When I weigh that against the few who die each year by guns (unfortunate as that
is,) I immediately conclude that it is much safer for law-abiding society to be
armed. And that doesn't even place on the scales the benefit of less crime
perpetrated upon an armed society. You say that there are places in the world
where there is stability despite a shortage of guns. You also say that you see
U.S. foreign policy as patchy, though well-intentioned. I don't know if the two
are related, but I'd question how stable anywhere in the world would be if
Americans hadn't defended freedom around the globe (with the notable exception
of the lunatic foreign policy of the present U.S. Administration, which blithely
"Wags The Dog" every time a new revelation is about to surface about
how our disgraced president may have raped another woman.)
I, too, have traveled in many countries throughout
Europe, North America and the Far East (including the People's Republic of
China,) and I think I have a fair impression of various societies. I would say
that as long as America remains a strong and free nation, the rest of the
industrialized world, on the whole, can safely practice internal gun-control
without consequence to their sovereignty. But God have mercy on them if America
should ever fall, because there'll be no one to come to their aid. Some say that
China will be the premiere world power within this century. How does the
prospect of China defending your liberty strike you? And people shouldn't lull
themselves into thinking that it couldn't happen to America. All nations
eventually decay and disintegrate. That's History 101. The unknown is: When?

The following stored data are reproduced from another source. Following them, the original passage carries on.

Lemma deliver_box_ok o w j resp split k d s : SysOk s -> owners s !! o = Some w -> phase w = Ready j resp split ->
  message (bulk s) (j_reply j) (resp, split) = Some (k, d) ->
  let s1 := set_owner o (mkOwner (queue w) (Ringing k) (image w) (asked w) (answered w ++ [(j, (resp, split))])) s in
  SysOk (set_boxes (<[k := box s k ++ [d]]> (boxes s1)) (bells s1) (awake s1) (<[k := sent_to s k ++ [(o, d)]]> (hist s1)) s1).
Proof.
  intros H Hw Hp Hm s1. set (w' := mkOwner _ _ _ _ _) in s1. set (s' := set_boxes _ _ _ _ _).
  assert (forall k', sent_to s' k' = if decide (k' = k) then sent_to s k ++ [(o, d)] else sent_to s k') as Es by (intros k'; apply (sent_insert s)).
  assert (forall k', box s' k' = if decide (k' = k) then box s k ++ [d] else box s k') as Eb by (intros k'; apply box_insert).
  assert (Moves o w w' s s') as M.
  { split; try done; [|by left]. intros o' k' Ho. rewrite Es. case_decide as E; [subst k'|done].
    rewrite filter_app, filter_cons_False by (cbn; congruence). by rewrite app_nil_r. }
  pose proof (sy_owner _ H _ _ Hw) as Ho.
  apply (deliver_ok o w j resp split s s' (Ringing k) H Hw Hp (or_intror (ex_intro _ k eq_refl)) M); try done.
  - unfold reply_chans. by destruct (j_reply j).
  - intros k'. rewrite omap_app. cbn [omap list_omap]. unfold put_in at 2. cbn [fst snd]. rewrite Hm. cbn [mbind option_bind]. rewrite Es.
    destruct (decide (k' = k)) as [->|Hne]; [rewrite decide_True by done|rewrite decide_False by congruence].
    + rewrite filter_app, filter_cons_True by done. rewrite fmap_app, (ow_sent _ _ _ Ho). done.
    + rewrite app_nil_r. apply Ho.
  - intros k'. rewrite Es, Eb. destruct (sy_box _ H k') as [seen E]. case_decide as E'; [subst k'|by exists seen]. exists seen. by rewrite fmap_app, E, <- app_assoc.
  - intros k'. rewrite Eb. case_decide as E; [subst k'; intros _|].
    + right; right. exists o, w'. split; [|done]. rewrite (moves_get _ _ _ _ _ _ M). by rewrite decide_True.
    + intros Hk. change (bells s') with (bells s). change (awake s') with (awake s). destruct (sy_bell _ H k' Hk) as [?|[?|(i & x & Hx & Hr)]]; [by left|right; by left|right; right].
      exists i, x. split; [|done]. rewrite (moves_get _ _ _ _ _ _ M). rewrite decide_False; [done|]. intros ->. simplify_eq. congruence.
  - apply (moves_beat _ _ _ _ _ M H); [done|]. unfold finished, ringing. rewrite Hp. cbn [w' phase answered]. rewrite length_app. cbn [length]. lia.
Qed.

Lemma ring_ok o w k s : SysOk s -> owners s !! o = Some w -> phase w = Ringing k ->
  SysOk (beat (set_boxes (boxes s) ({[k]} ∪ bells s) (awake s) (hist s) (set_owner o (mkOwner (queue w) Idle (image w) (asked w) (answered w)) s))).
Proof.
  intros H Hw Hp. set (w' := mkOwner _ _ _ _ _). set (s' := beat _).
  assert (Moves o w w' s s') as M by (split; try done; by left).
  assert (own_jobs w' = own_jobs w) as Ej by (unfold own_jobs; by rewrite Hp).
  destruct (sy_owner _ H _ _ Hw) as [A1 A2 A3 A4 A5].
  split; [apply (moves_others _ _ _ _ _ M H)|apply (moves_alone _ _ _ _ _ M H)|apply (moves_clients _ _ _ _ _ M H Ej); done|apply H|apply H| | | |].
  - split; try done. by rewrite Ej.
  - intros k' Hk. cbn. destruct (sy_bell _ H k' Hk) as [?|[?|(i & x & Hx & Hr)]]; [left; set_solver|right; by left|].
    destruct (decide (i = o)) as [->|Hne]; [left; rewrite Hw in Hx; injection Hx as <-; rewrite Hp in Hr; injection Hr as <-; apply elem_of_union_l, elem_of_singleton; reflexivity|]. right; right. exists i, x. split; [|done]. rewrite list_lookup_insert_ne; congruence.
  - apply (moves_beats _ _ _ _ _ M H); [done|]. unfold finished, ringing. rewrite Hp. cbn [w' phase answered]. lia.
  - rewrite (moves_tot _ _ _ _ _ _ M). change (next_image s') with (next_image s). rewrite (sy_images _ H). change (claimed w') with (claimed w). lia.
  - rewrite (moves_length _ _ _ _ _ M). apply H.
Qed.

(** ** The callers' moves *)
Lemma elem_snoc_l {A} (x y : A) l : x ∈ l -> x ∈ l ++ [y].
Proof. intros H. apply elem_of_app. by left. Qed.

(** An owner is given a job; [p] is who waits for what. *)
Lemma enqueue_ok o j s s1 p : SysOk s -> enqueue o j s = Some s1 ->
  (forall c, j_reply j <> Sync c -> p !! c = pend s !! c) -> (forall c, j_reply j = Sync c -> pend s !! c = None /\ p !! c = Some (o, j)) ->
  SysOk (set_clients (chans s1) p (returned s1) s1).
Proof.
  intros H. unfold enqueue. destruct (owners s !! o) as [w|] eqn:Hw; [|done]. cbn [mbind option_bind]. intros [= <-] Hp1 Hp2.
  set (w' := mkOwner _ _ _ _ _). set (s' := set_clients _ _ _ _).
  assert (Moves o w w' s s') as M by (split; try done; by left).
  destruct (sy_owner _ H _ _ Hw) as [A1 A2 A3 A4 A5].
  assert (own_jobs w' = own_jobs w ++ [j]) as Ej by (unfold own_jobs; cbn [w' phase queue]; by rewrite app_assoc).
  split; [apply (moves_others _ _ _ _ _ M H)|apply (moves_alone _ _ _ _ _ M H)| |apply H|apply H| | | |].
  - split; try done. rewrite Ej. cbn [w' asked answered]. by rewrite A1, app_assoc.
  - intros c. pose proof (sy_client _ H c) as Hc. destruct (moves_split _ _ _ _ _ M) as (l1 & l2 & E1 & E2). unfold client_ok in *.
    change (pend s') with p. change (chan s' c) with (chan s c). change (bulk s') with (bulk s). rewrite E2, Ej. rewrite E1 in Hc. rewrite !filter_app in *.
    destruct (decide (j_reply j = Sync c)) as [Hj|Hj].
    + destruct (Hp2 c Hj) as [E ->]. rewrite E in Hc. destruct Hc as [Hch Hf]. split; [done|]. left. split; [done|].
      apply app_eq_nil in Hf as [-> [-> ->]%app_eq_nil]. rewrite filter_cons_True by done. split; [done|].
      exists w'. rewrite (moves_get _ _ _ _ _ _ M), decide_True by done. split; [done|]. rewrite Ej. apply elem_of_app. right. left.
    + rewrite (Hp1 c Hj), (filter_client_none c j Hj), app_nil_r. destruct (pend s !! c) as [[i j0]|]; [|done].
      destruct Hc as [Hr [(A & B & Hh)|HB]]; (split; [done|]); [left|by right]. split_and!; try done.
      apply (moves_holds _ _ _ _ _ _ _ M); [|done]. rewrite Ej. apply elem_snoc_l.
  - apply (moves_bell _ _ _ _ _ M H); done.
  - apply (moves_beat _ _ _ _ _ M H); done.
  - rewrite (moves_tot _ _ _ _ _ _ M). change (next_image s') with (next_image s). rewrite (sy_images _ H). change (claimed w') with (claimed w). lia.
  - rewrite (moves_length _ _ _ _ _ M). apply H.
Qed.

Lemma set_clients_same s : set_clients (chans s) (pend s) (returned s) s = s.
Proof. by destruct s. Qed.

Lemma recv_ok c o j b rest s : SysOk s -> pend s !! c = Some (o, j) -> chan s c = b :: rest ->
  SysOk (set_clients (<[c := rest]> (chans s)) (delete c (pend s)) (returned s ++ [(c, j, b)]) s).
Proof.
  intros H Hp Hc. pose proof (sy_client _ H c) as Hk. unfold client_ok in Hk. rewrite Hp, Hc in Hk.
  destruct Hk as [Hr [(? & _)|(Hf & v & Hv & [= -> ->])]]; [done|].
  destruct H as [A1 A2 A3 A4 A5 A6 A7 A8 A9]. split; try done.
  - intros o' w Hw. destruct (A1 o' w Hw). by split.
  - intros c'. specialize (A3 c'). unfold client_ok, chan in *. cbn [set_clients pend chans].
    destruct (decide (c' = c)) as [->|Hne]; [by rewrite lookup_delete_eq, lookup_insert_eq|by rewrite lookup_delete_ne, lookup_insert_ne by congruence].
  - intros c' j' b'. cbn [set_clients returned bulk]. intros [?|[= -> -> ->]%list_elem_of_singleton]%elem_of_app; [by apply (A4 c')|eauto].
Qed.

The one thing that will most surely hasten it in America
is gun control, and most heavy-duty thinkers on the subject are of the opinion
that the liberal socialist gun-abolishionists, with the help of a sympathetic
liberal press, are winning the PR game. You said that Constitutions are not
immutable. That is correct; we changed ours about 70 years ago abolishing booze,
then changed it back again. It is entirely possible that the socialists will
win, and get our Second Amendment repealed. I don't think it will happen, but it
is possible. All I can say is: God help us (and you) if they do. I don't think
that if they are successful we will be able to reverse it before it is too late.
The bottom line is, whether we are talking about crime
or about liberty, forbidding law-abiding people to have guns is absolute folly.
Thanks for your kind words recognizing our most important holiday. (July 4.)